Our paediatric ophthalmologists have subspecialist training in paediatric cataract surgery.

We are aware the timing of surgery is critical for visual development. Surgery should be performed between 1-2 months of age to maximise vision and minimise the risk of complications and long term risk of ‘aphakic’ glaucoma.

Paediatric cataract surgery is performed under general anaesthesia. The cataracts are soft and can be easily sucked out with an irrigation-aspiration device.

An intraocular lens (IOL) may be implanted in the eye. It is considered safe in children as young as one year however, in babies less than one year the decision is more controversial due to increased risk of complications and highly unpredictable optical outcomes.

For infants, aphakic contact lenses are the treatment of choice for those who do not receive an IOL. As the eye grows a ‘secondary’ IOL can be implanted in suitable cases.

Post operatively the eye/s are very red, watery and sensitive to light due to inflammation within the eye. This is managed with intensive steroid eye drops and pupil dilating drops over a period of at least 4 weeks.

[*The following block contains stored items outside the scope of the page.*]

Lemma draws_comp f g : draws f -> draws g -> draws (fun t => f (g t)).
Proof. intros Hf Hg t. by rewrite Hf, Hg. Qed.
Lemma draws_put x y c col : draws (put_char_at_color x y c col).
Proof. intros t. unfold put_char_at_color. by case_if. Qed.
Lemma draws_color c : draws (tui_set_color c).
Proof. done. Qed.
Lemma draws_clear : draws tui_clear_screen.
Proof. done. Qed.
Lemma draws_cursor x y : draws (tui_set_cursor x y).
Proof. done. Qed.
Lemma draws_string s : forall x y, draws (tui_draw_string x y s).
Proof. induction s as [|c s IH]; intros x y t; cbn [tui_draw_string]; [done|]. case_if; [|done]. by rewrite IH, draws_put. Qed.
Lemma draws_centered y s : draws (tui_draw_string_centered y s).
Proof. apply draws_string. Qed.
Lemma draws_times n : forall i f, (forall j, draws (f j)) -> draws (times n i f).
Proof. induction n as [|n IH]; intros i f Hf t; cbn [times]; [done|]. by rewrite IH, Hf. Qed.
Lemma draws_title s : draws (tui_draw_title s).
Proof.
  intros t. unfold tui_draw_title. rewrite draws_put, draws_string, draws_put. unfold for_.
  rewrite (draws_times _ _ (fun i t => put_char_at_color i 0 61 (t_color (ctx t)) t)); [done|]. intros j t'. apply draws_put.
Qed.
Lemma draws_element e : draws (tui_draw_element e).
Proof.
  intros t. unfold tui_draw_element. case_if; [by rewrite draws_put, draws_string, draws_put|]. case_if; [by rewrite draws_string|].
  case_if; [by rewrite !draws_string|]. case_if; [|done]. rewrite draws_string. unfold for_.
  rewrite (draws_times _ _ (fun i t => put_char_at_color _ _ (if i <? _ then 35 else 32) _ t)) by (intros j t'; apply draws_put).
  by rewrite !draws_put, draws_string.
Qed.
Lemma draws_chain n : forall i, draws (draw_chain n i).
Proof. induction n as [|n IH]; intros [i|] t; cbn [draw_chain]; try done. by rewrite IH, draws_element. Qed.
Lemma draws_screen : draws tui_draw_screen.
Proof. intros t. unfold tui_draw_screen. case_match; [rewrite draws_cursor|]; apply draws_chain. Qed.
Lemma draws_lines ls t : view (centered_lines ls t) = view t.
Proof.
  unfold centered_lines. generalize 3. revert t. induction ls as [|l ls IH]; intros t y; cbn [fold_left]; [done|]. by rewrite IH, draws_centered.
Qed.
Lemma draws_page ti c ls : draws (text_page ti c ls).
Proof. intros t. unfold text_page. by rewrite draws_lines, draws_color, draws_title. Qed.
Definition key_eqb (a b : pyval) : bool :=
  match a, b with
  | VStr x, VStr y => String.eqb x y
  | VDate x, VDate y => Datetime.eqb x y
  | VNone, VNone => true
  | _, _ =>
      match key_number a, key_number b with
      | Some x, Some y => F.eq x y
      | _, _ => false
      end
  end.

(** [result[key] = numpy.append(result[key], i)] for a key of the
    dictionary, [result[key] = numpy.array([i])] for a new one. *)
Fixpoint group_add (result_ : list (pyval * list nat)) (key : pyval) (i : nat)
  : list (pyval * list nat) :=
  match result_ with
  | (k, indexes) :: rest =>
      if key_eqb k key then (k, indexes ++ [i]) :: rest
      else (k, indexes) :: group_add rest key i
  | [] => [(key, [i])]
  end.

Fixpoint group_rows (column : list pyval) (i : nat) (result_ : list (pyval * list nat))
  : result (list (pyval * list nat)) :=
  match column with
  | [] => Ok result_
  | key :: column' =>
      match key with
      | VList _ => Raise TypeError                 (* a list is not hashable *)
      | _ => group_rows column' (S i) (group_add result_ key i)
      end
  end.

Definition get_data_key_indexes (self : t) (field_ref : pyval)
  : result (list (pyval * list nat)) :=
  field <- resolve_field_ref self field_ref ;;
  column <- getitem (data self) field ;;
  group_rows column O [].

End MyTCSV.

(** ** Comparisons of Python values *)

Definition as_number (v : pyval) : option pyfloat :=
  match v with
  | VFloat f => Some f
  | VInt z => Some (F.of_int z)
  | VBool b => Some (F.of_int (if b then 1 else 0))
  | _ => None
  end.

(** [a >= b] *)
Definition py_ge (a b : pyval) : result bool :=
  match a, b with
  | VDate x, VDate y => Ok (Datetime.ge x y)
  | VStr x, VStr y => Ok (String.leb y x)
  | _, _ =>
      match as_number a, as_number b with
      | Some x, Some y => Ok (F.gt x y || F.eq x y)
      | _, _ => Raise TypeError
      end
  end.

(** [a <= b] *)
Definition py_le (a b : pyval) : result bool := py_ge b a.

(** [v != nodata] for an element of an array of objects *)
Definition py_ne_nodata (v : pyval) (nodata : option pyfloat) : bool :=
  match as_number v with
  | Some x => Mygdal.ne_nodata x nodata
  | None => true
  end.

(** ** class Timeline(MyTCSV) *)

Module Timeline.

Definition TAG_DATE_FIELD : string := "date_field".
Definition TAG_DATE_FORMAT : string := "date_format".
Definition TAG_DOY_FILE : string := "doy_tif_filepath".
Definition TAG_DAY_FACTOR : string := "doy_factor".

Record t : Type := {
  table : MyTCSV.t;              (* the inherited attributes *)
  doy_stack : Mygdal.t
}.

Definition __transform_tag_value__ (self : MyTCSV.t) (tag_name : string)
  (tag_value : pyval) : result pyval :=
  if String.eqb tag_name TAG_DATE_FIELD then
    i <- MyTCSV.resolve_field_ref self tag_value ;; Ok (VInt i)
  else if String.eqb tag_name TAG_DAY_FACTOR then
    decimal <- Dict.get (MyTCSV.tags self) MyTCSV.TAG_DECIMAL ;;
    f <- to_float tag_value decimal ;; Ok (VFloat f)
  else MyTCSV.__transform_tag_value__ self tag_value tag_value.

(** [result[self.tags[field]] = convert(fields[self.tags[field]], self.tags[arg])];
    [result] and [fields] are one list. *)
Definition convert_field (convert : pyval -> pyval -> result pyval)
  (self : MyTCSV.t) (field arg : string) (result_ : list pyval)
  : result (list pyval) :=
  ref <- Dict.get (MyTCSV.tags self) field ;;
  i <- as_index ref ;;
  value <- getitem result_ i ;;
  a <- Dict.get (MyTCSV.tags self) arg ;;
  v <- convert value a ;;
  setitem result_ i v.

Unlike adult cataract, the management of a pediatric patient is not complete when the post-operative period is over. Visual rehabilitation, especially in cases of unilateral cataract can be very challenging due to poor vision. Treatment involves correction of residual refractive error and intensive amblyopia treatment via patching of the ‘good’ eye.

The refractive outcome surgery is unpredictable due to the growth of the child’s eye. The power of the contact lens or glasses will change frequently as the eye grows. All children will need bifocal glasses for reading for the rest of their lives.

Lifelong careful follow-up is essential for all paediatric cataract cases.